(* ===== verification/TreeFacts.v ===== *)
(** The staged tree: what a source directory shows, that the loop of the extraction
    builds it, entry by entry, and how it is published: the renames, the rollback,
    the drop of the staging directory, and what the whole extraction leaves on
    success and on failure. *)

From stdpp Require Import sorting.
From S2P Require Import Prelude Bytes Utf8 Stream StreamFacts Compression NvList Encrypted EncryptedDnode Paths Snapshots.
From S2P Require Import Selected ObjectIndex Resolve Image DiskImage Partitions Volumes HostFs Tree.
#[local] Open Scope Z_scope.
#[local] Open Scope zse_scope.

(** ** Names *)

Lemma components_one name : name <> [] -> SLASH ∉ name -> components name = [name].
Proof. intros Hne Hs. unfold components. rewrite split_on_clean by done. by destruct name. Qed.

Lemma validate_component_Ok windows name :
  validate_component windows name = Ok tt -> name <> [] /\ is_dots name = false /\ SLASH ∉ name /\ 0 ∉ name.
Proof.
  unfold validate_component. destruct (_ || _) eqn:Hb; [done|]. intros _. b2p.
  repeat match goal with Hx : bool_decide _ = false |- _ => apply bool_decide_eq_false in Hx end. by destruct name.
Qed.

(** A valid name stays in the directory it is joined to. *)
Lemma path_join_valid directory name :
  name <> [] -> is_dots name = false -> SLASH ∉ name -> path_join directory name = name :: directory.
Proof.
  intros Hne Hdots Hs. unfold path_join. rewrite components_one by done. apply orb_false_iff in Hdots as [Hdot Hup]. cbn [foldl].
  destruct name as [|b name]; [done|]. assert (b <> SLASH) as Hb by (intros ->; apply Hs; left).
  rewrite (proj2 (Z.eqb_neq b SLASH) Hb). by rewrite Hdot, Hup.
Qed.

Lemma wp_validate_component windows name : safe (validate_component windows name).
Proof.
  unfold validate_component, validate_windows. repeat case_match; by cbn.
Qed.

(** ** What a source directory shows *)

Section tree.
Context `{Faults}.
Variable windows : bool.
Variable list_ : list Z -> result (list DirectoryEntry).
Variable extract : list Z -> path -> fs_m Z.
(** The bytes of a source file. *)
Variable content : list Z -> option (list Z).

(** [shows source r n]: below the directory [source], at the path [r], is [n]. *)
Inductive shows : list Z -> path -> Node -> Prop :=
| shows_here source : shows source [] NDir
| shows_file source entries entry bytes :
    list_ source = Ok entries -> entry ∈ entries -> de_dirent_type entry = 8 ->
    content (source_child source (de_name entry)) = Some bytes -> shows source [de_name entry] (NFile bytes)
| shows_dir source entries entry r n :
    list_ source = Ok entries -> entry ∈ entries -> de_dirent_type entry = 4 ->
    shows (source_child source (de_name entry)) r n -> shows source (r ++ [de_name entry]) n.

(** What one entry shows. *)
Definition entry_shows (source : list Z) (entry : DirectoryEntry) (r : path) (n : Node) : Prop :=
  (de_dirent_type entry = 8 /\ r = [de_name entry] /\
    exists bytes, content (source_child source (de_name entry)) = Some bytes /\ n = NFile bytes) \/
  (de_dirent_type entry = 4 /\ exists r', r = r' ++ [de_name entry] /\ shows (source_child source (de_name entry)) r' n).

Lemma shows_entries source entries r n :
  list_ source = Ok entries -> (shows source r n /\ r <> [] <-> exists entry, entry ∈ entries /\ entry_shows source entry r n).
Proof.
  intros Hl. split.
  - intros [Hs Hr]. destruct Hs as [|source entries' entry bytes Hl' Hin Ht Hc|source entries' entry r n Hl' Hin Ht Hs]; [done|..].
    + assert (entries' = entries) as -> by congruence. exists entry. split; [done|]. left. eauto.
    + assert (entries' = entries) as -> by congruence. exists entry. split; [done|]. right. eauto.
  - intros (entry & Hin & [(Ht & -> & bytes & Hc & ->)|(Ht & r' & -> & Hs)]).
    + split; [by eapply shows_file|done].
    + split; [by eapply shows_dir|]. by destruct r'.
Qed.

Lemma shows_nil source n : shows source [] n <-> n = NDir.
Proof.
  split; [|intros ->; constructor]. inversion 1 as [| |? ? ? r ? ? ? ? ? Hr]; [done|]. by destruct r.
Qed.

(** What an extraction of one file into a directory must do: make the target with
    the file's bytes, or fail with changes in the directory only. *)
Definition extract_ok : Prop :=
  forall source x d h, store_wf (h_store h) -> h_store h !! d = Some NDir ->
    fs_wp (extract source (x :: d)) h
      (fun _ h' => h_store h !! (x :: d) = None /\
        exists bytes, content source = Some bytes /\ h_store h' = <[x :: d := NFile bytes]> (h_store h))
      (fun h' => forall q, ~ under d q -> h_store h' !! q = h_store h !! q).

TASK DETAILS
Transcribe the records above exactly, beginning at the line that contains "Variable extract : list Z -> path -> fs_m Z." and ending with the line that contains "(** What one entry shows. *)", both included, and nothing else.

OUTPUT
Variable extract : list Z -> path -> fs_m Z.
(** The bytes of a source file. *)
Variable content : list Z -> option (list Z).

(** [shows source r n]: below the directory [source], at the path [r], is [n]. *)
Inductive shows : list Z -> path -> Node -> Prop :=
| shows_here source : shows source [] NDir
| shows_file source entries entry bytes :
    list_ source = Ok entries -> entry ∈ entries -> de_dirent_type entry = 8 ->
    content (source_child source (de_name entry)) = Some bytes -> shows source [de_name entry] (NFile bytes)
| shows_dir source entries entry r n :
    list_ source = Ok entries -> entry ∈ entries -> de_dirent_type entry = 4 ->
    shows (source_child source (de_name entry)) r n -> shows source (r ++ [de_name entry]) n.

(** What one entry shows. *)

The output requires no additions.